The counting-room of Messrs. Manly and Skrew stood within a courtyard, which was entered by a gateway from Water-street; and from this court—which was formed by four large wooden stores, all pitched, tarred, and now coated with snow and ice—a path led down to the wharf, at the end of which, as at the end of all the others that jutted into the harbour, a mercantile flag was displayed from a mast. In this court were piles of old barrels, hampers, boxes, an anchor, a spare topmast or so, half buried under the usual white mantle, on which a flock of poor little snowbirds were hopping and twittering drearily.
"Do you feel snug, sir?" inquired Paul Reeves, through the bunghole.
"Yes; but please to lose no time in getting me through the crowd on the wharf, and on board the Leda" I replied, in a somewhat imploring tone of voice; for the cask, though a roomy one, was the reverse of comfortable, and already I longed to stretch myself.
"The Leda lies just outside the Bristol clipper."
"She that was overhauled and plundered, and had three of her crew shot by the Black Schooner?"

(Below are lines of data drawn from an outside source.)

(** [bool Message::deserialize(const std::vector<uint8_t>& data)]: the members
    are assigned as the header is read, so an early [return false] leaves the
    members read so far in [*this]. *)
Definition deserialize (self : t) (data : list Z) : bool * t :=
  if vsize data <? MIN_MESSAGE_SIZE then (false, self) else
  let offset := 0 in
  if offset + 4 >? vsize data then (false, self) else
  let self := set_message_id self (MessageId_from_uint32 (ntohl_at data offset)) in
  let offset := offset + 4 in
  if offset + 4 >? vsize data then (false, self) else
  let self := set_length self (ntohl_at data offset) in
  let offset := offset + 4 in
  if offset + 4 >? vsize data then (false, self) else
  let self := set_request_id self (RequestId_from_uint32 (ntohl_at data offset)) in
  let offset := offset + 4 in
  if offset + 1 >? vsize data then (false, self) else
  let self := set_protocol_version self (at_ data offset) in
  let offset := offset + 1 in
  if offset + 1 >? vsize data then (false, self) else
  let self := set_interface_version self (at_ data offset) in
  let offset := offset + 1 in
  if offset + 1 >? vsize data then (false, self) else
  let self := set_message_type self (at_ data offset) in
  let offset := offset + 1 in
  if offset + 1 >? vsize data then (false, self) else
  let self := set_return_code self (at_ data offset) in
  let offset := offset + 1 in
  if length_ self <? 8 then (false, self) else
  let expected_payload_size := length_ self - 8 in
  let actual_payload_size := vsize data - offset in
  if negb (actual_payload_size =? expected_payload_size) then (false, self) else
  let self := assign_payload self (skipn (Z.to_nat offset) data) in
  (is_valid self, self).

End Message.

(* ================================================================== *)
(** ** Payload reader: src/serialization/serializer.cpp, [class Deserializer] *)
(* ================================================================== *)

Module Deserializer.
Import Wire.
(** * Task-Management-Nest: credential service, access guard, task deletion
      and the upper-case pipe, embedded from the TypeScript sources.

    Conventions of the embedding:
    - an [async] method that awaits collaborators is a computation in the
      monad [Eff.M]: it takes the state of the collaborators and returns a
      result (a value, or the exception thrown) with the state it leaves;
    - a string is a sequence of code units and [String.length] counts
      them, as [.length] does in the source;
    - [null]/[undefined] where the source tests for them is [None]. *)

From Stdlib Require Import String Ascii List Bool Arith ZArith Lia.
Import ListNotations.
Local Open Scope string_scope.

(** ** Exceptions of @nestjs/common thrown by the sources *)

Module Http.

Inductive HttpException : Type :=
| ConflictException (message : string)
| UnauthorizedException (message : string)
| NotFoundException (message : string)
| BadRequestException (message : string).

Inductive Result (A : Type) : Type :=
| Ok (a : A)
| Throw (e : HttpException).

Arguments Ok {A} a.
Arguments Throw {A} e.

End Http.

(** ** State threaded through awaited calls; a throw keeps the effects
       performed before it *)

Module Eff.
Import Http.

Definition M (S A : Type) : Type := S -> Result A * S.

Definition ret {S A} (a : A) : M S A := fun s => (Ok a, s).

Definition throw {S A} (e : HttpException) : M S A := fun s => (Throw e, s).

Definition bind {S A B} (m : M S A) (k : A -> M S B) : M S B :=
  fun s =>
    match m s with
    | (Ok a, s') => k a s'
    | (Throw e, s') => (Throw e, s')
    end.

End Eff.

Declare Scope eff_scope.
Delimit Scope eff_scope with eff.
Notation "x <- m ;; k" := (Eff.bind m (fun x => k))
  (at level 61, m at next level, right associativity) : eff_scope.
Notation "m ;;; k" := (Eff.bind m (fun _ => k))
  (at level 61, right associativity) : eff_scope.

(** ** src/auth/auth.service.ts *)

Module Auth.
Import Http Eff.
Local Open Scope eff_scope.

(** users.entity.ts: a row of the users table. [id] is assigned by the
    store on the first save, so an entity built by [create] has none. *)
Record User : Type := mkUser {
  id : option string;
  username : string;
  name : string;
  email : string;
  password : string
}.

Definition set_password (u : User) (p : string) : User :=
  {| id := id u; username := username u; name := name u;
     email := email u; password := p |}.

Definition set_id (u : User) (i : string) : User :=
  {| id := Some i; username := username u; name := name u;
     email := email u; password := password u |}.

(** [{ where: { email } }] and [{ where: { username } }] *)
Inductive FindOptions : Type :=
| WhereEmail (e : string)
| WhereUsername (u : string).

Definition matches (q : FindOptions) (u : User) : bool :=
  match q with
  | WhereEmail e => email u =? e
  | WhereUsername n => username u =? n
  end.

"Yes, sir," replied Reeves, as the two seamen hoisted up the cask; and I soon became aware by the clamour around me that I was being conveyed down to the wharf, where Mr. Skrew, in a full suit of Petersham and sables, was walking to and fro till his sledge arrived.
"Hallo, what have you fellows got in the cask?" he demanded as I was borne past him.
"Some of the captain's stores, sir," replied Reeves.
"His grandmother's best featherbed," added the carpenter.
"Very good," said Uriah, as I was deposited almost on his gouty toes.